Turkish state oil company Turkish Petroleum (TPAO) is partnering with the Kurdistan Regional Government (KRG) and Exxon Mobil to carry out oil exploration in northern Iraq, Turkey’s prime minister said on Tuesday, taking Turkey’s cooperation with Iraqi Kurds on energy one step further.

Exxon, a global oil company based in Texas, was the first to sign up for exploration deals with the KRG. Others including Chevron, Total and Russia’s Gazprom Neft have followed.

Prime Minister Tayyip Erdoğan said an agreement was in place for a Turkish company to become a partner with Exxon and the KRG and that details would be clearer after his U.S. visit.

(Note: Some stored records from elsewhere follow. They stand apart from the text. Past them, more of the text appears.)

(** * Network traffic analysis (network.py): a shallow embedding

    The script reads a capture with scapy, turns the IP packets into a pandas
    data frame and derives from it the total bandwidth, the protocol
    distribution, the table of communicating address pairs, the share of each
    protocol per pair, and a port-scan warning.

    The embedding follows the script function by function.  Scapy packets are
    records holding the layers and fields the script reads; a data frame is
    the list of its rows; the pandas operations the script calls ([groupby],
    [size], [value_counts], [sort_values], [unique], [sum]) are functions on
    lists; an exception is a value of an error monad; [float64] arithmetic is
    the kernel's binary64.

    Reading the capture file, printing the tables and plotting are outside
    the embedding: they compute none of the values the properties are about.

    An integer column is an [int64] array in pandas.  Counts and sums are
    taken in [Z]: they agree with the machine values as long as they stay
    below 2^63, which every capture held in memory satisfies. *)

From Stdlib Require Import ZArith List String Ascii Bool Lia.
From Stdlib Require Import Permutation Sorted.
From Stdlib Require Import Floats.PrimFloat Numbers.Cyclic.Int63.Uint63.
From Stdlib Require Import Numbers.DecimalString.
From Stdlib Require Numbers.DecimalPos Numbers.DecimalZ.
Import ListNotations.

Local Open Scope string_scope.
Local Open Scope Z_scope.

(** ** Exceptions *)

Inductive exn : Type :=
| KeyError (key : string).

Inductive result (A : Type) : Type :=
| Ok (a : A)
| Raise (e : exn).

Arguments Ok {A} a.
Arguments Raise {A} e.

Definition bind {A B : Type} (m : result A) (k : A -> result B) : result B :=
  match m with
  | Ok a => k a
  | Raise e => Raise e
  end.

Notation "x <- m ;; k" := (bind m (fun x => k))
  (at level 61, m at next level, right associativity).

(** ** Scapy packets, as far as the script reads them *)

Module Scapy.

(** [packet[IP].src], [.dst] and [.proto] *)
Record IP : Type := mkIP {
  src : string;
  dst : string;
  proto : Z
}.

(** [packet[TCP].dport] *)
Record TCP : Type := mkTCP {
  dport : Z
}.

(** [IP in packet] is [ip <> None], [TCP in packet] is [tcp <> None],
    [len(packet)] is [len]. *)
Record Packet : Type := mkPacket {
  ip : option IP;
  tcp : option TCP;
  len : nat
}.

End Scapy.

(** ** Pandas, as far as the script uses it *)

Module Pandas.

(** Group keys and index labels: values that pandas hashes (equality) and
    sorts (order).  Strings compare by code point, integers by value, tuples
    lexicographically. *)
Class Key (K : Type) : Type := {
  eqb : K -> K -> bool;
  leb : K -> K -> bool
}.
(* Verification of the SeismicGuard Pro dashboard (src/app.py):
   credential store, session state transitions and the inference step of
   the Prediction Center. *)

From stdpp Require Import base gmap strings list.
From Stdlib Require Import QArith ZArith.

Open Scope string_scope.

(* ===================================================================== *)
(* Python effects: a call either returns a value or raises                *)
(* ===================================================================== *)

(** The exceptions that can escape the modelled functions. *)
Inductive exn :=
  | ReadError   (* open() / json.load on an unreadable or malformed file *)
  | IndexError  (* list indexing out of range *)
  | ValueError. (* pandas.DataFrame with a column count mismatch *)

Inductive py (A : Type) :=
  | Ret (a : A)
  | Raise (e : exn).
Arguments Ret {A} a.
Arguments Raise {A} e.

Definition py_bind {A B} (m : py A) (k : A -> py B) : py B :=
  match m with
  | Ret a => k a
  | Raise e => Raise e
  end.

Notation "'let*' x := m 'in' k" := (py_bind m (fun x => k))
  (at level 200, x name, m at level 100, k at level 200).

(* ===================================================================== *)
(* Section 2 of app.py: USER DATA MANAGEMENT                              *)
(* ===================================================================== *)

Abbreviation users_db := (gmap string string).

“Our oil company already has an agreement with Exxon Mobil in place … This is a step with the KRG on exploration work,” Erdoğan told reporters at Ankara airport before heading to the United States for an official visit. He is due to meet U.S. President Barack Obama on Thursday.

Until now, resource-hungry Turkey has been a customer and a transportation outlet for oil exports from the Kurdish region. With this agreement, the Turks would play an active role in exploiting Iraqi Kurdistan’s rich hydrocarbon resources.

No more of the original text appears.